Give back exactly the stretch of data below from the line holding "set s_y' := if" through the line holding "by rewrite mem_y", both ends included, and leave the remaining lines out.

START DATA SUPPLIED

Lemma getUserId_header req raw authHeader :
  authorization req = Some authHeader →
  authHeader ≠ "" →
  replace "Bearer " "" authHeader ≠ "" →
  getUserId (Some req) raw =
    ([ CallGetUserId (Some req) raw;
       CallJwtVerify (replace "Bearer " "" authHeader) APP_SECRET ],
     resolved (replace "Bearer " "" authHeader)).
Proof.
  intros Hh Hne Htok. unfold getUserId, resolved. rewrite Hh.
  rewrite (truthy_string_true _ Hne), (truthy_string_true _ Htok).
  unfold getTokenPayload. simpl.
  destruct (jwt_verify _ APP_SECRET); reflexivity.
Qed.

Lemma getUserId_header_stripped_empty req raw authHeader :
  authorization req = Some authHeader →
  authHeader ≠ "" →
  replace "Bearer " "" authHeader = "" →
  getUserId (Some req) raw =
    ([ CallGetUserId (Some req) raw ], inl (Error "No token found")).
Proof.
  intros Hh Hne Htok. unfold getUserId. rewrite Hh.
  rewrite (truthy_string_true _ Hne), Htok. reflexivity.
Qed.

Lemma getUserId_header_falsy req raw :
  truthy_prop (authorization req) = false →
  getUserId (Some req) raw =
    ([ CallGetUserId (Some req) raw ], inl (Error "Not authenticated")).
Proof.
  unfold getUserId, truthy_prop.
  destruct (authorization req) as [h|]; [| reflexivity].
  intros ->. reflexivity.
Qed.

Lemma getUserId_raw token :
  token ≠ "" →
  getUserId None (Some token) =
    ([ CallGetUserId None (Some token); CallJwtVerify token APP_SECRET ],
     resolved token).
Proof.
  intros Hne. unfold getUserId, resolved.
  rewrite (truthy_string_true _ Hne). unfold getTokenPayload. simpl.
  destruct (jwt_verify _ APP_SECRET); reflexivity.
Qed.

(** A token the library accepts is not the empty string. *)
Lemma verified_nonempty token secret payload :
  jwt_verify token secret = inr payload → token ≠ "".
Proof. intros Hv ->. rewrite jwt_verify_empty in Hv. discriminate. Qed.

Lemma bearer_header_strips token :
  replace "Bearer " "" ("Bearer " +:+ token) = token.
Proof. apply (replace_prefix "Bearer " "" token). Qed.

Lemma bearer_header_nonempty token : "Bearer " +:+ token ≠ "".
Proof. discriminate. Qed.

(** A token that the library accepts for a payload with a subject
    resolves to that subject, from a header [Bearer <token>] and from the
    raw token. *)
Lemma accepted_token_resolves
    (token : string) (payload : gmap string JsValue) (subject : JsValue) :
  payload !! "userId" = Some subject →
  accepts token payload →
  (∀ req, authorization req = Some ("Bearer " +:+ token) →
          outcome (getUserId (Some req) None) = inr subject)
  ∧ outcome (getUserId None (Some token)) = inr subject.
Proof.
  intros Hsubject (decoded & Hverify & Hclaims).
  assert (Hne : token ≠ "") by exact (verified_nonempty _ _ _ Hverify).
  assert (Hres : resolved token = inr subject).
  { unfold resolved. rewrite Hverify. simpl.
    rewrite Hclaims by discriminate. rewrite Hsubject. reflexivity. }
  split.
  - intros req Hh.
    rewrite (getUserId_header _ _ _ Hh (bearer_header_nonempty token));
      rewrite bearer_header_strips; [exact Hres | exact Hne].
  - rewrite (getUserId_raw _ Hne). exact Hres.
Qed.

(** Claim C3 (as the code has it).  A header value that stripping turns
    into the empty string is either ["Bearer "] or the empty string
    itself.  The first fails with [MissingToken] before any verification;
    the second never reaches the stripping and fails with
    [NotAuthenticated]. *)
Theorem stripped_empty_header_fails (req : Request) (authHeader : string) :
  authorization req = Some authHeader →
  replace "Bearer " "" authHeader = "" →
  (authHeader ≠ "" →
     authHeader = "Bearer "
     ∧ outcome (getUserId (Some req) None) = inl MissingToken
     ∧ verify_calls (trace (getUserId (Some req) None)) = [])
  ∧ (authHeader = "" →
     outcome (getUserId (Some req) None) = inl NotAuthenticated).
Proof.
  intros Hh Hstrip. split.
  - intros Hne. split.
    + destruct (replace_empty_inv _ _ Hstrip); [contradiction | assumption].
    + rewrite (getUserId_header_stripped_empty _ _ _ Hh Hne Hstrip).
      split; reflexivity.
  - intros ->. rewrite getUserId_header_falsy; [reflexivity |].
    rewrite Hh. reflexivity.
Qed.
Lemma boundary_coupling_above_outcome_witness :
  let self := BoundaryCoupling__init__ 2 0 2 false true
                (fun i j => (i == j)%:R) (1 / 10%:R)
                (fun i j => (i == j)%:R) (1 / 10%:R) in
  let r := BoundaryCoupling.forward self X_1x3x2 None (Some X_1x3x2) None
             (Some B1_triangle) in
  let n_k := dim1 X_1x3x2 in
  let n_above := dim1 X_1x3x2 in
  if 2%N == 0%N then r = Raise AttributeError
  else if (n_above == 1%N) ||
          (n_k == n_above) && ((2%N == n_above) || (2%N == 1%N))
       then exists Y, r = Ok Y else r = Raise RuntimeError.
Proof.
by apply: (@boundary_coupling_above_outcome 2 0 2 false
             (fun i j => (i == j)%:R) (1 / 10%:R)
             (fun i j => (i == j)%:R) (1 / 10%:R) X_1x3x2 X_1x3x2 B1_triangle).
Defined.

(* --------------------------------------------------------------------- *)
(* SFNOLayer.forward                                                     *)
(* --------------------------------------------------------------------- *)







(** X13 (SFNOLayer.forward, lines 581-582 and 598-599): given fewer
    tensors than the layer has levels, forward never returns a list: the
    loop reaches X[k] (or X[k+1]) out of range, unless an earlier level
    has already raised. *)
Theorem layer_forward_short_input
    (rsqrt gelu : rat -> rat) (dropout : tensor3 -> tensor3)
    (self : SFNOLayer.t) (X : seq tensor3) (c : SimplicialComplex) :
  (size X < size (SFNOLayer.dims self))%N ->
  exists e, SFNOLayer.forward rsqrt gelu dropout self X c = Raise e.
Proof.
move=> short.
case e_Y: (SFNOLayer.forward _ _ _ _ _ _) => [Y|e]; last by exists e.
have [_ /(_ _ short)] := forward_levels e_Y.
rewrite /SFNOLayer.level_output /getitem nth_default ?size_map //.
Qed.

Lemma layer_forward_short_input_witness :
  exists e, SFNOLayer.forward rsqrt_sample id id layer1 [::] cycle3_complex
            = Raise e.
Proof.
by apply: (@layer_forward_short_input rsqrt_sample id id layer1 [::]
             cycle3_complex).
Defined.

(* ===================================================================== *)
(* from_graph                                                            *)
(* ===================================================================== *)

Lemma mem_set_add (T : eqType) (s : seq T) (y x : T) :
  (x \in set_add s y) = (x == y) || (x \in s).
Proof.
rewrite /set_add; case: ifP => [y_in|_]; last by rewrite mem_rcons in_cons.
by case: eqP => [->|].
Qed.

Lemma uniq_set_add (T : eqType) (s : seq T) (y : T) :
  uniq s -> uniq (set_add s y).
Proof. by rewrite /set_add; case: ifP => // nin_y; rewrite rcons_uniq nin_y. Qed.

Lemma mem_foldl_add (T : eqType) (I : Type) (P : I -> bool) (f : I -> T)
    (s0 : seq T) (l : seq I) (x : T) :
  (x \in foldl (fun s i => if P i then set_add s (f i) else s) s0 l) =
  (x \in s0) || has (fun i => P i && (x == f i)) l.
Proof.
elim: l s0 => [|i l IH] s0 /=; first by rewrite orbF.
rewrite IH; case: (P i) => //=.
by rewrite mem_set_add orbA [(x == _) || _]orbC.
Qed.

Lemma uniq_foldl_add (T : eqType) (I : Type) (P : I -> bool) (f : I -> T)
    (s0 : seq T) (l : seq I) :
  uniq s0 -> uniq (foldl (fun s i => if P i then set_add s (f i) else s) s0 l).
Proof.
elim: l s0 => [|i l IH] s0 //= uniq_s0; apply: IH.
by case: (P i) => //; apply: uniq_set_add.
Qed.

Lemma sorted_pair (u v : int) :
  sorted_tuple [:: u; v] = if u <= v then [:: u; v] else [:: v; u].
Proof. by rewrite /sorted_tuple /sort /=; case: (u <= v). Qed.

(* The set of edges: the sorted pairs of the columns that are no loop. *)
Lemma mem_edges_set (edge_index : dense int) (e : simplex) :
  (e \in edges_set_of edge_index) =
  has (fun uv : int * int => (uv.1 != uv.2) && (e == sorted_tuple [:: uv.1; uv.2]))
      (columns edge_index).
Proof. by rewrite /edges_set_of mem_foldl_add /= /columns has_map. Qed.

Lemma uniq_edges_set (edge_index : dense int) : uniq (edges_set_of edge_index).
Proof. exact: uniq_foldl_add. Qed.

Lemma mem_edge_pair (edge_index : dense int) (a b : int) :
  ([:: a; b] \in edges_set_of edge_index) = (a < b) && has_edge edge_index a b.
Proof.
rewrite mem_edges_set /has_edge; apply/hasP/idP => [[[u v] in_uv /=]|].
  rewrite sorted_pair; case: (leP u v) => [le_uv|lt_vu] /andP[ne_uv /eqP[-> ->]].
    by rewrite lt_neqAle ne_uv le_uv /= in_uv.
  by rewrite lt_vu eq_sym ne_uv in_uv orbT.
case/and3P=> lt_ab ne_ab /orP[in_ab|in_ba].
  by exists (a, b); rewrite //= ne_ab sorted_pair (ltW lt_ab) eqxx.
by exists (b, a); rewrite //= eq_sym ne_ab sorted_pair leNgt lt_ab /= eqxx.
Qed.

Lemma edge_is_pair (edge_index : dense int) (e : simplex) :
  e \in edges_set_of edge_index ->
  exists a b, [/\ e = [:: a; b], a < b & has_edge edge_index a b].
Proof.
move=> in_e; move: (in_e); rewrite mem_edges_set => /hasP[[u v] _ /=].
rewrite sorted_pair => /andP[_ /eqP e_e].
have [a [b e_ab]] : exists a b, e = [:: a; b].
  by move: e_e; case: ifP => _ ->; [exists u, v|exists v, u].
by exists a, b; move: in_e; rewrite e_ab mem_edge_pair => /andP[].
Qed.

(* --------------------------------------------------------------------- *)
(* The adjacency sets                                                    *)
(* --------------------------------------------------------------------- *)

Lemma dict_get_const (keys : seq int) (v : seq int) (a : int) :
  dict_get [seq (k, v) | k <- keys] a = if a \in keys then Some v else None.
Proof.
elim: keys => [|k keys IH] //=; rewrite in_cons eq_sym.
by case: (a == k).
Qed.

Lemma mem_range (n : nat) (a : int) :
  (a \in [seq Posz i | i <- iota 0 n]) = in_range n a.
Proof.
case: a => k; rewrite /in_range /=.
  by rewrite mem_map ?mem_iota // => i j [].
by apply/negbTE/mapP => -[i _].
Qed.

Lemma adj_spec_init (n : nat) :
  adj_spec n [::] [seq (Posz i, [::]) | i <- iota 0 n].
Proof.
move=> a.
have -> : [seq (Posz i, [::]) | i <- iota 0 n] =
          [seq (k, [::]) | k <- [seq Posz i | i <- iota 0 n]] :> dict int (seq int).
  by rewrite -map_comp.
rewrite dict_get_const mem_range; case: (in_range n a) => //.
by exists [::].
Qed.

Lemma neighbours_rcons (es : seq simplex) (e : simplex) (a b : int) :
  neighbours (rcons es e) a b =
  neighbours es a b ||
  ((nth 0 e 0 == a) && (nth 0 e 1 == b)) || ((nth 0 e 0 == b) && (nth 0 e 1 == a)).
Proof. by rewrite /neighbours has_rcons orbC orbA. Qed.

(* adj[e[0]].add(e[1]); adj[e[1]].add(e[0]) with both ends keys of adj *)
Lemma adj_step_ok (n : nat) (es : seq simplex) (adj : dict int (seq int))
    (e : simplex) :
  adj_spec n es adj -> in_range n (nth 0 e 0) -> in_range n (nth 0 e 1) ->
  exists2 adj',
    (if adj_add adj (nth 0 e 0) (nth 0 e 1) is Some adj1
     then adj_add adj1 (nth 0 e 1) (nth 0 e 0) else None) = Some adj' &
    adj_spec n (rcons es e) adj'.
Proof.
set x := nth 0 e 0; set y := nth 0 e 1 => spec in_x in_y.
have := spec x; rewrite in_x => -[s_x e_x [uniq_x mem_x]].
have := spec y; rewrite in_y => -[s_y e_y [uniq_y mem_y]].
rewrite /adj_add e_x dict_get_set.
set s_y' := if x == y then set_add s_x y else s_y.
have -> : (if x == y then Some (set_add s_x y) else dict_get adj y) = Some s_y'.
  by rewrite /s_y' e_y; case: ifP.
eexists; first by reflexivity.
move=> a; rewrite !dict_get_set.
have := spec a; case: ifP => [in_a [s_a e_a [uniq_a mem_a]]|out_a e_a].
  case: (y =P a) => [e_ya|/eqP ne_ya].
    exists (set_add s_y' x) => //; split=> [|b].
      by apply: uniq_set_add; rewrite /s_y'; case: ifP => // _; apply: uniq_set_add.
    rewrite neighbours_rcons -/x -/y mem_set_add /s_y' -e_ya.
    case: (x =P y) => [e_xy|/eqP ne_xy].
      rewrite mem_set_add mem_x e_xy eqxx /= andbT [y == b]eq_sym.
      by case: (b == y); rewrite ?orbT ?orbF.
    by rewrite mem_y eqxx /= orbF andbT [x == b]eq_sym orbC.
  case: (x =P a) => [e_xa|/eqP ne_xa].
    exists (set_add s_x y); first by [].
    split=> [|b]; first exact: uniq_set_add.
    rewrite neighbours_rcons -/x -/y mem_set_add mem_x -e_xa eqxx /=.
    by rewrite e_xa (negbTE ne_ya) andbF orbF [y == b]eq_sym orbC.
  exists s_a; rewrite // ; split=> // b.
  by rewrite neighbours_rcons -/x -/y (negbTE ne_ya) (negbTE ne_xa) andbF !orbF.
have ne_y : (y == a) = false.
  by apply/negP => /eqP e_ya; rewrite -e_ya in_y in out_a.
have ne_x : (x == a) = false.
  by apply/negP => /eqP e_xa; rewrite -e_xa in_x in out_a.
by rewrite ne_y ne_x.
Qed.
(** C4, as the code has it. Every call of [handleSearch] navigates with
    [router.push] to [/?] followed by the query-string, with scrolling
    switched off: the location becomes that URL and the scroll position is
    kept. When that URL differs from the location the page is at, the
    previous location is added to the history as a new entry behind the
    current one (and the entries ahead are dropped); when the page is
    already at that URL, the history keeps its entries. *)
Theorem handleSearch_pushes_history p w :
  let b := browser w in
  let b' := browser (handleSearch_begin p w) in
  let href := "/?" +:+ query_string p in
  current b' = href
  ∧ scrollY b' = scrollY b
  ∧ back b' = (if bool_decide (href = current b) then back b else current b :: back b)
  ∧ forward b' = (if bool_decide (href = current b) then forward b else [])
  ∧ step w (OnSearch p) = Some (handleSearch_begin p w).
Proof.
  intros b b' href. subst b'. rewrite browser_begin. fold href. fold b.
  unfold router_push. by destruct (bool_decide (href = current b)).
Qed.
Definition set_random_state (state : option Z) : M unit :=
  match state with
  | None => numpy_random_seed None
  | Some state =>
      let state := Hex.drop2 (Hex.hex long_suffix state) in
      let state := Hex.rstrip_L state in
      (* state.encode('ascii') changes the type, not the characters *)
      state ← lift (Hex.a2b_hex state);
      state ← lift (pickle_loads state);
      numpy_random_set_state state
  end.

(** ** numpy's draws over the global generator *)

(** [k] successive draws, in the order numpy fills an array. *)
Fixpoint draws {A} (next : rk_state -> A * rk_state) (k : nat) (s : rk_state)
    : list A * rk_state :=
  match k with
  | O => ([], s)
  | S k' =>
      let '(x, s1) := next s in
      let '(xs, s2) := draws next k' s1 in
      (x :: xs, s2)
  end.

(** A draw of the given [size]: a scalar for [None], an array otherwise. *)
Definition numpy_draw {A} (next : rk_state -> A * rk_state) (size : PyVal)
    : M (ndarray A) := fun w =>
  match size with
  | PyNone =>
      let '(x, s) := next (numpy_random w) in
      (Ret (scalar x), set_numpy_random s w)
  | _ =>
      match np_size size with
      | Raise e => (Raise e, w)
      | Ret sh =>
          let '(xs, s) := draws next (size_of sh) (numpy_random w) in
          (Ret (mkArray sh xs), set_numpy_random s w)
      end
  end.

(** The 64-bit signed integers numpy draws from. *)
Definition int64_min : Z := -9223372036854775808.
Definition int64_max : Z := 9223372036854775807.
(** [s.encode(enc)], with [errors='strict']: [None] stands for
    [UnicodeEncodeError]. *)
Fixpoint encode (enc : codec) (s : str) : option bytes :=
  match s with
  | [] => Some []
  | c :: s' =>
      match encode_char enc c, encode enc s' with
      | Some b, Some bs => Some (b ++ bs)
      | _, _ => None
      end
  end.

(** Newline translation of a text file on output ([newline=None]): every
    ['\n'] becomes [os.linesep]. *)
Definition translate_newlines (nl : newline) (s : str) : str :=
  match nl with
  | LF => s
  | CRLF => s ≫= (λ c, if c =? 10 then [13; 10] else [c])
  end.

(** ** The [csv] writer

    [csv.writer(f, lineterminator='\n')]: the [excel] dialect (delimiter
    a comma, quote character a double quote, doubled quotes, minimal
    quoting, no escape character) with its line terminator replaced. *)
Definition delimiter : N := 44.
Definition quotechar : N := 34.
Definition lineterminator : str := [10].

(** The data of one field: a quote is doubled; a delimiter, a quote or a
    character of the line terminator make the field quoted.  No escape
    character is set, and with doubled quotes and minimal quoting none is
    asked for: every other character, NUL included, is copied as it is, and
    the error of the writer (need to escape, but no escapechar set) cannot
    arise. *)
Fixpoint join_append_data (field : str) : exn + (str * bool) :=
  match field with
  | [] => inr ([], false)
  | c :: rest =>
      match join_append_data rest with
      | inl e => inl e
      | inr (out, quoted) =>
          if c =? quotechar then inr (quotechar :: c :: out, true)
          else if (c =? delimiter) || bool_decide (c ∈ lineterminator)
          then inr (c :: out, true)
          else inr (c :: out, quoted)
      end
  end.
Record Voice := mkVoice {
  socket_id : string;
  roomId : string;
  audioStream : bool;
  voiceActive : bool;
  isMuted : bool;
  track_enabled : bool;
  peers : list PeerNode;
  peersRef : list PeerNode;
  instances : list Instance;
  emitted : list client_msg
}.

Definition init (socket_id roomId : string) : Voice :=
  mkVoice socket_id roomId false false false true [] [] [] [].

Definition setPeers (f : list PeerNode → list PeerNode) (v : Voice) : Voice :=
  mkVoice (socket_id v) (roomId v) (audioStream v) (voiceActive v) (isMuted v)
          (track_enabled v) (f (peers v)) (peersRef v) (instances v) (emitted v).

Definition set_peersRef (f : list PeerNode → list PeerNode) (v : Voice) : Voice :=
  mkVoice (socket_id v) (roomId v) (audioStream v) (voiceActive v) (isMuted v)
          (track_enabled v) (peers v) (f (peersRef v)) (instances v) (emitted v).

Definition set_instances (f : list Instance → list Instance) (v : Voice) : Voice :=
  mkVoice (socket_id v) (roomId v) (audioStream v) (voiceActive v) (isMuted v)
          (track_enabled v) (peers v) (peersRef v) (f (instances v)) (emitted v).

Definition socket_emit (m : client_msg) (v : Voice) : Voice :=
  mkVoice (socket_id v) (roomId v) (audioStream v) (voiceActive v) (isMuted v)
          (track_enabled v) (peers v) (peersRef v) (instances v)
          (emitted v ++ [m])%list.

(** [peer.signal(sig)] and [peer.destroy()]. *)
Definition signal (sig : Signal) (i : Instance) : Instance :=
  mkInstance (initiator i) (userToSignal i) (callerID i) (signals i ++ [sig])%list
             (destroyed i).

Definition destroy (i : Instance) : Instance :=
  mkInstance (initiator i) (userToSignal i) (callerID i) (signals i) true.

(** [createPeer(u, c, stream)]: the new instance's handle with the state. *)
Definition createPeer (u c : string) (v : Voice) : nat * Voice :=
  (List.length (instances v),
   set_instances (λ l, (l ++ [mkInstance true u c [] false])%list) v).

(** [addPeer(sig, c, stream)]. *)
Definition addPeer (sig : Signal) (c : string) (v : Voice) : nat * Voice :=
  (List.length (instances v),
   set_instances (λ l, (l ++ [mkInstance false "" c [sig] false])%list) v).

(** The instance [h] has produced a signal: its "signal" listener runs. *)
Definition on_signal (h : nat) (sig : Signal) (v : Voice) : Voice :=
  match instances v !! h with
  | Some i =>
      if initiator i
      then socket_emit (sending_signal (userToSignal i) (callerID i) sig) v
      else socket_emit (returning_signal sig (callerID i)) v
  | None => v
  end.

(** [peersRef.current.find(p => p.peerID === id)]. *)
Definition find_peer (id : string) (l : list PeerNode) : option PeerNode :=
  List.find (λ p, String.eqb (peerID p) id) l.

(** [socket.on("all_users", ..)]. *)
Definition on_all_users (users : list string) (v : Voice) : Voice :=
  if audioStream v then
    let '(v, peersArr) :=
      fold_left (λ '(v, peersArr) userID,
        let '(h, v) := createPeer userID (socket_id v) v in
        (set_peersRef (λ l, (l ++ [mkPeerNode userID h])%list) v,
         (peersArr ++ [mkPeerNode userID h])%list)) users (v, []) in
    setPeers (λ prev, (prev ++ peersArr)%list) v
  else v.

(** [socket.on("user_joined", ..)]. *)
Definition on_user_joined (sig : Signal) (caller : string) (v : Voice) : Voice :=
  if audioStream v then
    let '(h, v) := addPeer sig caller v in
    let v := set_peersRef (λ l, (l ++ [mkPeerNode caller h])%list) v in
    setPeers (λ prev, (prev ++ [mkPeerNode caller h])%list) v
  else v.

(** [socket.on("receiving_returned_signal", ..)]. *)
Definition on_receiving_returned_signal (sig : Signal) (id : string) (v : Voice) : Voice :=
  match find_peer id (peersRef v) with
  | Some item => set_instances (alter (signal sig) (peer item)) v
  | None => v
  end.

(** [socket.on("user_left", ..)]. *)
Definition on_user_left (id : string) (v : Voice) : Voice :=
  let v := match find_peer id (peersRef v) with
           | Some peerObj => set_instances (alter destroy (peer peerObj)) v
           | None => v
           end in
  let newPeers := List.filter (λ p, negb (String.eqb (peerID p) id)) (peersRef v) in
  let v := set_peersRef (λ _, newPeers) v in
  setPeers (λ _, newPeers) v.

(** The voice listeners of the [useEffect]. *)
Definition on_message (m : server_msg) (v : Voice) : Voice :=
  match m with
  | all_users users => on_all_users users v
  | user_joined sig caller => on_user_joined sig caller v
  | receiving_returned_signal sig id => on_receiving_returned_signal sig id v
  | user_left id => on_user_left id v
  | _ => v
  end.

(** [startVoice] once [getUserMedia] has given a stream. *)
Definition startVoice (v : Voice) : Voice :=
  let v := mkVoice (socket_id v) (roomId v) true true (isMuted v) (track_enabled v)
                   (peers v) (peersRef v) (instances v) (emitted v) in
  socket_emit (request_users (roomId v)) v.

Definition toggleMute (v : Voice) : Voice :=
  if audioStream v then
    let enabled := negb (track_enabled v) in
    mkVoice (socket_id v) (roomId v) (audioStream v) (voiceActive v) (negb enabled)
            enabled (peers v) (peersRef v) (instances v) (emitted v)
  else v.

Definition hear_all (v : Voice) (ms : list server_msg) : Voice :=
  fold_left (λ v m, on_message m v) ms v.

(** Two pages with a stream, on connections "A" and "B" in room "r". *)
Definition live : Voice := startVoice (init "A" "r").

Definition live_b : Voice := startVoice (init "B" "r").

End Voice.

(** ** Systems to try things on *)
Module Scenes.
Import Wire System.

(** The two mounted pages of [two_editors], the two pages of
    [two_clients], and one page that has not joined yet. *)
Definition editing : System := default System.init two_editors.

Definition paired : System := default System.init two_clients.

Definition arrived : System := default System.init (connect "A" System.init).

Definition page (sid : string) (sys : System) : Client.Client :=
  default Client.init (clients sys !! sid).

End Scenes.

(** * Properties *)

Module AdapterFacts.
Import Adapter.
#[local] Set Warnings "-clear-no-such-hyp".

Lemma group_add sid room a r :
  group (add sid room a) r =
  if decide (room = r) then {[sid]} ∪ group a r else group a r.
Proof.
  unfold group, listing, add. destruct (decide (room = r)) as [->|E].
  - rewrite lookup_insert_eq. cbn. destruct (decide _) as [Hin|Hin].
    + apply set_eq. intros y. rewrite elem_of_union, elem_of_singleton.
      rewrite !elem_of_list_to_set. unfold listing in Hin. naive_solver.
    + rewrite list_to_set_app_L. cbn. set_solver.
  - by rewrite lookup_insert_ne.
Qed.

END DATA SUPPLIED

» **SOLUTION BELOW**
set s_y' := if x == y then set_add s_x y else s_y.
have -> : (if x == y then Some (set_add s_x y) else dict_get adj y) = Some s_y'.
  by rewrite /s_y' e_y; case: ifP.
eexists; first by reflexivity.
move=> a; rewrite !dict_get_set.
have := spec a; case: ifP => [in_a [s_a e_a [uniq_a mem_a]]|out_a e_a].
  case: (y =P a) => [e_ya|/eqP ne_ya].
    exists (set_add s_y' x) => //; split=> [|b].
      by apply: uniq_set_add; rewrite /s_y'; case: ifP => // _; apply: uniq_set_add.
    rewrite neighbours_rcons -/x -/y mem_set_add /s_y' -e_ya.
    case: (x =P y) => [e_xy|/eqP ne_xy].
      rewrite mem_set_add mem_x e_xy eqxx /= andbT [y == b]eq_sym.
      by case: (b == y); rewrite ?orbT ?orbF.
    by rewrite mem_y eqxx /= orbF andbT [x == b]eq_sym orbC.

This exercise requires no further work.